#### [WHAT TO DO]
In the records below, find the line with "(** [Tensor.mean()]: the" and the line with "Definition dot (u". Print both exactly, along with every line between them, and no other line.

#### [Saved entries]
_ _ _ _ _
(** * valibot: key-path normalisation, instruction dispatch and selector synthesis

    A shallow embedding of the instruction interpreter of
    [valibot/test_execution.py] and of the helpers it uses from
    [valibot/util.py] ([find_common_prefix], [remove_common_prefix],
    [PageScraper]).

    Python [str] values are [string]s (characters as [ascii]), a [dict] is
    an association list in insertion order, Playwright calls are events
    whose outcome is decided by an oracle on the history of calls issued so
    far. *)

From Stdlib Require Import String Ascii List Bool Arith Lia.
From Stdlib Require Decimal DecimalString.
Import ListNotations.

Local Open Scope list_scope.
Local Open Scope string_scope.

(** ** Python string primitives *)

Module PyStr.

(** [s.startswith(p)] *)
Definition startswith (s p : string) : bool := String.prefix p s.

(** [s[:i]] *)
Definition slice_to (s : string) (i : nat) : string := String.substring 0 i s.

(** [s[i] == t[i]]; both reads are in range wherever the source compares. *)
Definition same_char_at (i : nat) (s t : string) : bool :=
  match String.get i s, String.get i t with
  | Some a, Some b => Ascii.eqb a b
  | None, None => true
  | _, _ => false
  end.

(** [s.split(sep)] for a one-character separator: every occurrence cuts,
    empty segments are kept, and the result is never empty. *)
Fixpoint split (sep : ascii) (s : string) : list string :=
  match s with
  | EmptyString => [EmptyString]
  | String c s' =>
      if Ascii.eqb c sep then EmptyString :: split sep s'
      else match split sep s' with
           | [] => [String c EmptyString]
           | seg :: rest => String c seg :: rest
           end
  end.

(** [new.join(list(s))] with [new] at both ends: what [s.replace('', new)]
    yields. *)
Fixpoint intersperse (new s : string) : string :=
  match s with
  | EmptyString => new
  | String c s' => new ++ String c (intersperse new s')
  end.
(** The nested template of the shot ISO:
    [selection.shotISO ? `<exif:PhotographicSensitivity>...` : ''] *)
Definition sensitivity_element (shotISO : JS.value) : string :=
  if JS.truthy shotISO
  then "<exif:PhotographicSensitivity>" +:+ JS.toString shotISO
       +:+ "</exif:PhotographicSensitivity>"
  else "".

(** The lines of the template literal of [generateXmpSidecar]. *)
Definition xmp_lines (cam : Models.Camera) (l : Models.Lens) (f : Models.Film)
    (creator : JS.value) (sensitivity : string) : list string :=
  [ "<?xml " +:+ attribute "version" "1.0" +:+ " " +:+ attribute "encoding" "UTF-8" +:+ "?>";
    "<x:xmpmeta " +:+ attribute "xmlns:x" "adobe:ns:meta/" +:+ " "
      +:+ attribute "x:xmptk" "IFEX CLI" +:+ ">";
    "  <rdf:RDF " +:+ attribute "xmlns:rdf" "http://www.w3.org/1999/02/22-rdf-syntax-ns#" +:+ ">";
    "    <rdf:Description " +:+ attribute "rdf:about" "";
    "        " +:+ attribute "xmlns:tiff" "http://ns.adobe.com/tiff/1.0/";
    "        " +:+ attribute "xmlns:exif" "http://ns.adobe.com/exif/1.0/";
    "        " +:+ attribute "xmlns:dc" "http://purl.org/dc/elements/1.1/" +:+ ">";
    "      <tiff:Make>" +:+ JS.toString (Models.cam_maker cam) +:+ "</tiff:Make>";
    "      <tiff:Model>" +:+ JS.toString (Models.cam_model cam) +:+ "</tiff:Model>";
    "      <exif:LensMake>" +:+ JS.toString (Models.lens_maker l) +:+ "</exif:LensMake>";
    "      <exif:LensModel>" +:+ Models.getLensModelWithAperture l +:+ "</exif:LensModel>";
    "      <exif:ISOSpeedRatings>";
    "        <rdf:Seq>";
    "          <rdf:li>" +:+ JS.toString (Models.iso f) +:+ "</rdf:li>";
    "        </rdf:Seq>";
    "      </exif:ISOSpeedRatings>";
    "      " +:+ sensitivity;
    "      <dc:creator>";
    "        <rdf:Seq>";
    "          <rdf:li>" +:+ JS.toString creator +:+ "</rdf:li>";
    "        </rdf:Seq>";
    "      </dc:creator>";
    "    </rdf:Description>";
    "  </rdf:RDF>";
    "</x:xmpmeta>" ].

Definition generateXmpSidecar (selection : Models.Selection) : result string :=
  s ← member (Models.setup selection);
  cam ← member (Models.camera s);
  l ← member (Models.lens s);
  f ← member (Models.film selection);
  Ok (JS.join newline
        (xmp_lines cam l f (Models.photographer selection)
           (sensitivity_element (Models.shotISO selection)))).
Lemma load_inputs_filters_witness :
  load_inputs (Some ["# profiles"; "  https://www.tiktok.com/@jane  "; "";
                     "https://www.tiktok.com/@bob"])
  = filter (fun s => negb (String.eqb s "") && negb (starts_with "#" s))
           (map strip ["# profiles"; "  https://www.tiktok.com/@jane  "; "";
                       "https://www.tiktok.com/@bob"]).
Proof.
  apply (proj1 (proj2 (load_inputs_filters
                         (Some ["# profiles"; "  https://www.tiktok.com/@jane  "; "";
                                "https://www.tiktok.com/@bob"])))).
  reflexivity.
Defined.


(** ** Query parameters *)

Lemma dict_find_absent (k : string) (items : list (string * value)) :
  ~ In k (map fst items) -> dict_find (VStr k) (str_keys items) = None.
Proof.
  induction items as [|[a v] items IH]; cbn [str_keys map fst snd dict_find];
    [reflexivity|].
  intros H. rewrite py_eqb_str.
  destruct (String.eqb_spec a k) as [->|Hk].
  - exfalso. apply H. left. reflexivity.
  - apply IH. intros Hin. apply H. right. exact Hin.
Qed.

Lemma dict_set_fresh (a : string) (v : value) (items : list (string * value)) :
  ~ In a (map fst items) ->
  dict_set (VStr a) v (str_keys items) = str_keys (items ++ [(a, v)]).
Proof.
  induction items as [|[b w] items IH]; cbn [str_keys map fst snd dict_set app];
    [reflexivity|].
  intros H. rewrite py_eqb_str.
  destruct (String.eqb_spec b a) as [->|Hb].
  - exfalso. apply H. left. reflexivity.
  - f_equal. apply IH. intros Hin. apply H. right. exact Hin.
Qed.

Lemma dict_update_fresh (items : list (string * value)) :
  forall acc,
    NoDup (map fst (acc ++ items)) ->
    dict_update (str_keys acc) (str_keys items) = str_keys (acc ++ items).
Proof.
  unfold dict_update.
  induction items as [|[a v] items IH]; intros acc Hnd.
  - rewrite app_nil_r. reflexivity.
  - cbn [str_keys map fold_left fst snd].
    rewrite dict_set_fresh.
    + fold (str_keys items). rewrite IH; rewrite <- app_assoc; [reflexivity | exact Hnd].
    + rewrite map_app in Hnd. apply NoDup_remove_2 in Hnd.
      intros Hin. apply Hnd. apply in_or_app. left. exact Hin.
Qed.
_ _ _ _ _
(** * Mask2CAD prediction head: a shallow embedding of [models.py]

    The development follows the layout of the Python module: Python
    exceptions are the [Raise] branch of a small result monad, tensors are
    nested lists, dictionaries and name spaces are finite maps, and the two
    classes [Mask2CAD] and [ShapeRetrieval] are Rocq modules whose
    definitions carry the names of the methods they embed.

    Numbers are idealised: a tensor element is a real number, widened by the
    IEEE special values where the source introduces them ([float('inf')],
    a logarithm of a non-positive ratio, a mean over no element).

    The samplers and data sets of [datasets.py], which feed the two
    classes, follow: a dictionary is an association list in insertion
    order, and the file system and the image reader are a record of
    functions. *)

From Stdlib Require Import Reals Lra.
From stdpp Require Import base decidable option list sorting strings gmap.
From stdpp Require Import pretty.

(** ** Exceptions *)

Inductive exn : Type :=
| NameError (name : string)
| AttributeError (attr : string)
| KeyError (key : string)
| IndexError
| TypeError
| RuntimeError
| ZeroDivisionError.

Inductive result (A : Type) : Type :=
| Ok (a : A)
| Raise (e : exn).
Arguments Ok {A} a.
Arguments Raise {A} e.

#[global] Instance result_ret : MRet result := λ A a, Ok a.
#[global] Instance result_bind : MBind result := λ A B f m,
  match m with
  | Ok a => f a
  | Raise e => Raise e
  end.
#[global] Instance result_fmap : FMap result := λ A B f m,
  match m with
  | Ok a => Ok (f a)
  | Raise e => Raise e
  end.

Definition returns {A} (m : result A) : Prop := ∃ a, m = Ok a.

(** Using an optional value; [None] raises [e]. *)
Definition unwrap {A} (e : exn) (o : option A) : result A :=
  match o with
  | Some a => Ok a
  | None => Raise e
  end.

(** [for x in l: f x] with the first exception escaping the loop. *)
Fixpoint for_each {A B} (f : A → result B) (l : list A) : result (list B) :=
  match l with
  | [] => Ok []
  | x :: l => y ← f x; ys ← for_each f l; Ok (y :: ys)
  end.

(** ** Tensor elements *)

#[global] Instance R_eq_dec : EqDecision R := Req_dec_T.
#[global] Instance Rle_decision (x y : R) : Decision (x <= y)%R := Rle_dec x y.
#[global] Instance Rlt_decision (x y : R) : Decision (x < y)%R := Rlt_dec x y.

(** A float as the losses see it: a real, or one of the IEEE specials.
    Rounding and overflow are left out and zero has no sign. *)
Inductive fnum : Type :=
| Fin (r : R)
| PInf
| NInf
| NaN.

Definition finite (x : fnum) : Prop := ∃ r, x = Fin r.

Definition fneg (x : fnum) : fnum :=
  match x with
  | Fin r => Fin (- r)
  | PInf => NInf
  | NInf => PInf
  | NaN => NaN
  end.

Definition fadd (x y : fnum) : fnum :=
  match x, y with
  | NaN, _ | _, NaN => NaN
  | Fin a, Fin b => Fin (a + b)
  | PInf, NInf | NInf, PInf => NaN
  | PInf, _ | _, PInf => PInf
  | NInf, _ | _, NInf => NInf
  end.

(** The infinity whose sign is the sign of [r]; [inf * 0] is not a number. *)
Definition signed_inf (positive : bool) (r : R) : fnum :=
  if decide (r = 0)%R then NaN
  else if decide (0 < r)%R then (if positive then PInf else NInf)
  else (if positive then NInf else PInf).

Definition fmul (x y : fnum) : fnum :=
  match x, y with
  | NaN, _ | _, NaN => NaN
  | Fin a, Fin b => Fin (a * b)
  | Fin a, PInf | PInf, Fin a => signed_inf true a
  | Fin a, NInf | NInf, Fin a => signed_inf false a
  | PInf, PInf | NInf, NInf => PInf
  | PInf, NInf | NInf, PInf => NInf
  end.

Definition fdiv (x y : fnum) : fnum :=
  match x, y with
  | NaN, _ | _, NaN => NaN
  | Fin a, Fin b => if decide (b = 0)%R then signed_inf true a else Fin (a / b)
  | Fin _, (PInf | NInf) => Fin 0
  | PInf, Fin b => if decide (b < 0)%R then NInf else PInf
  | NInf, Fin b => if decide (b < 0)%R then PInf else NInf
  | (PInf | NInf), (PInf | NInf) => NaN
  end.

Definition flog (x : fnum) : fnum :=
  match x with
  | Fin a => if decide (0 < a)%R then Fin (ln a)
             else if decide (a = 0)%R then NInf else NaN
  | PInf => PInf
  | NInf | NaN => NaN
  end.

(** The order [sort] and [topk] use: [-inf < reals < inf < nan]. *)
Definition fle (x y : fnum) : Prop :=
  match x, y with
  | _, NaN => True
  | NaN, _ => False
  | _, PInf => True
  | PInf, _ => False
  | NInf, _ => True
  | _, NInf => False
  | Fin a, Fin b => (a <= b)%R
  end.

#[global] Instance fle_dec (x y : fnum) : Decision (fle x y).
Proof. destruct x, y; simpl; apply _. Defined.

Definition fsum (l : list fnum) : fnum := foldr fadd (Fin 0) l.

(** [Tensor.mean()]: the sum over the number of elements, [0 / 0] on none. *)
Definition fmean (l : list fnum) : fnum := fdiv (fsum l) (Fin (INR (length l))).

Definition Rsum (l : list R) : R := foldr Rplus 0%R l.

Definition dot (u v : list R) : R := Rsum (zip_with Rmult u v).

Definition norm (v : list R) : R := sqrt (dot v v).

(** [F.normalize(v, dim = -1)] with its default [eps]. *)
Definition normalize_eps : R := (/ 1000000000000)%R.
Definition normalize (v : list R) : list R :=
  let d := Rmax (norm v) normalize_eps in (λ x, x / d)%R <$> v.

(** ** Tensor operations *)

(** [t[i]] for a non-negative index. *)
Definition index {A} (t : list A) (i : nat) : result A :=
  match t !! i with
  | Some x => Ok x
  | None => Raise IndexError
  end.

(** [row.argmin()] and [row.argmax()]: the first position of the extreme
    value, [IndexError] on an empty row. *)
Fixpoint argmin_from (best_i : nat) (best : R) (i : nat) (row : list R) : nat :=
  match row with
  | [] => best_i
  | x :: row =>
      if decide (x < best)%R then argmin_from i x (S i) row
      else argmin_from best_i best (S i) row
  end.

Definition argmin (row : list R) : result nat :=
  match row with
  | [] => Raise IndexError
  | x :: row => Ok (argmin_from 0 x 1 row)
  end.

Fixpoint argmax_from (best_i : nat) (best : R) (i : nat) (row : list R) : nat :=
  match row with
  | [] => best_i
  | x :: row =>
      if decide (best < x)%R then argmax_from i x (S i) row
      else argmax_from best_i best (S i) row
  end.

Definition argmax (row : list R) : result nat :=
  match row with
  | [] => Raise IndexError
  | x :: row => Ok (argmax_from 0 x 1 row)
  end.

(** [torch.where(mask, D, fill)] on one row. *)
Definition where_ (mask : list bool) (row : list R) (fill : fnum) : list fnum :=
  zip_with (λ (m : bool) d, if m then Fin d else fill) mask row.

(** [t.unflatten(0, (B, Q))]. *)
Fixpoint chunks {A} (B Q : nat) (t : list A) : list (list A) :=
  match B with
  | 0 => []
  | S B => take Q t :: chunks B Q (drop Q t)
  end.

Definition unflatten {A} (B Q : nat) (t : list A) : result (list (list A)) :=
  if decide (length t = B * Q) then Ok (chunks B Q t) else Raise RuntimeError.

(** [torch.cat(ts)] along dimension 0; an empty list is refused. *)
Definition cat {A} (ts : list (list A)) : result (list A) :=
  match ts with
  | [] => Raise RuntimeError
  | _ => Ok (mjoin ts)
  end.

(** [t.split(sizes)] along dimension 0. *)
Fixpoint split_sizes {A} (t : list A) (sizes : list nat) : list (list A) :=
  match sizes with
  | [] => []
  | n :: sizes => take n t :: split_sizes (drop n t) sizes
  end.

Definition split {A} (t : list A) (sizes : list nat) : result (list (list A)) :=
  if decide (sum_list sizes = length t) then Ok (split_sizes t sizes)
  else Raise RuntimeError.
_ _ _ _ _
#### [THE COMPLETED TASK]
(** [Tensor.mean()]: the sum over the number of elements, [0 / 0] on none. *)
Definition fmean (l : list fnum) : fnum := fdiv (fsum l) (Fin (INR (length l))).

Definition Rsum (l : list R) : R := foldr Rplus 0%R l.

Definition dot (u v : list R) : R := Rsum (zip_with Rmult u v).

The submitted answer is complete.